For me, the challenge is to always be at the cutting edge of figuring out how artificial intelligence can improve our lives, and how it can potentially make our lives worse. And for a lot of things, this may be a really useful platform for people who want to write, I mean as long as you aren’t just adopting whatever is there, but you might get a rough draft there and then take it and make it your own and analyze whether it’s accurate or not. I think at the end all though, it is incapable of being creative. It’s incapable of doing what you all hopefully are learning in your classes as a writing university and that is how to take your voice, your ideas, and your thoughts, and use words to express ideas and new ways of thinking about things that it can’t do. That’s where humans are going … The next generation of thinking is going to be there. People were worried when we developed a calculator thinking no one would be able to do math again. When television first was on the scene, everyone thought it was going to destroy children’s minds, I mean, every new technology comes with a lot of fear and anguish, and I think our job as a university is to figure out how to take things like that and make sure that they are used for good things and to also reduce the harm associated with it.

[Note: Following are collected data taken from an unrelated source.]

(* ===== verification/UsersLane.v ===== *)
(** * UsersLane: the users lane of the agent

    internal/agent/runtime_users.go with internal/security/users.go, the
    handler of the kernel (cmd/oboard-sb/users.go) and the goroutine of
    [Runner.connect] that takes users envelopes. A signed envelope is
    verified, guarded by the revision the node has applied, handed to the
    kernel over its local API, read back, and recorded in the state file of
    the agent. The file composes RuntimeUsers.v with the state files of the
    agent.

    Requests travel as values; [request_bytes] is the size of the encoded
    request. The policy type of the agent lacks two fields of that of the
    kernel (reset_anchor, previous_period_key), which the Controller does not
    send either; the model has one type. *)

From S2P Require Import Prelude GoTime Stealth Files Json StateFile Authorization Window Quota Tracker TrackerInv RuntimeUsers RuntimeUsersInv SshInbound CoreRuntime Agentlink ControllerLink AgentAuthorization.

(** ** Envelopes *)

Record UsersEnvelope := mkUsersEnvelope { ue_MessageID : string; ue_ServerID : Z; ue_UsersJSON : string; ue_Signature : string }.

(** [model.UsersInstallRequest]: the request of the kernel and the identity of
    its content. *)
Record UsersInstallRequest := mkUsersRequest { uq_req : UserInstallRequest; uq_ContentDigest : string }.

Definition uq_revision (q : UsersInstallRequest) : Z := ur_UsersRevision (uq_req q).
Definition uq_digest (q : UsersInstallRequest) : string := ur_UsersDigest (uq_req q).
Definition uq_entries (q : UsersInstallRequest) : list InstallEntry := default [] (ur_Entries (uq_req q)).

Record UsersEnvelopeFields := mkUsersFields {
  uf_ServerID : Z; uf_MessageID : string; uf_Revision : Z; uf_Digest : string; uf_UsersJSON : string
}.

(** The keys of each inbound [validatePSKInstall] has seen. *)
Fixpoint psk_install (mode : string) (keys : gmap string (gset string)) (es : list InstallEntry) : option string :=
  match es with
  | [] => None
  | e :: es =>
      let c := ie_Credential e in
      if deleted e then
        if negb (mode =s "delta") || negb (ie_AuthorizationKey e =s "") then Some "invalid users deletion"%string
        else psk_install mode keys es
      else if uc_PSK c =s "" then psk_install mode keys es
      else if (str_len (uc_PSK c) <? 8) || (255 <? str_len (uc_PSK c)) || negb (uc_UserKey c =s "") ||
              negb (uc_Password c =s "") || negb (uc_UUID c =s "") || negb (uc_Flow c =s "") ||
              (TrimSpace (ie_AuthUser e) =s "") || (ie_AuthorizationKey e =s "")
      then Some "snell credential is invalid"%string
      else
        let seen := default ∅ (keys !! ie_InboundTag e) in
        if bool_decide (uc_PSK c ∈ seen) then Some "snell_duplicate_psk"%string
        else
          let seen := {[uc_PSK c]} ∪ seen in
          if (64 <? size seen)%nat then Some "snell_credential_limit_exceeded"%string
          else psk_install mode (<[ie_InboundTag e := seen]> keys) es
  end.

DI: As we’re moving into a sort of post-COVID-19 centric world, how do you plan on continuing to address the struggles, such as finances and student mental health as we move beyond?

Wilson: As you know, mental health and well-being are one of our strategic priorities in our plan, and I’m really proud that we are one of the few universities that call it out as one of its main priorities, that I’ve seen anyway, in other strategic plans. We’re working really hard on a couple of fronts. You’re probably mostly interested in students so I’ll talk about what we’re doing with regard to students. You know that we have the 24-hour, seven days a week chat phone text service, encouraging more students to utilize that, especially during off hours. As we renovate the IMU, moving Student Wellness into the IMU will be a very signature part of what we do going forward. We’re also looking at embedding mental health and wellness professionals in more spaces than just the Counseling Center. Tippie has a mental health professional in the College of Business. The College of Law has a mental health professional, and dentistry does. It may not end up being in every college but the point is, let’s get professionals closer to where students are and allow students to do drop-ins, have conversations, and learn skills before crises evolve because they haven’t been dealt with. 

 So I think that’s our goal. We’re also talking about the potential of moving some mental health professionals into some of the residence halls so that they’re there. We aren’t relying just on RAs to manage every crisis. We’re talking with donors about the potential to support some of these activities. I can tell you that early conversations have been really fruitful, donors and alums are stepping up and saying, “We know there’s an issue, and we want to help. How can we help?” So I think those are some of the things we’re working on and they’re really important. People are calling us, and asking us what we’re doing. I’m not saying we have all the problems solved, but I think we’re ahead of the curve and thinking about how to help students. Think about stress, take care of themselves, manage the signals, eat, sleep, take care of the issues mentally as well as physically so that they can succeed on the academic front.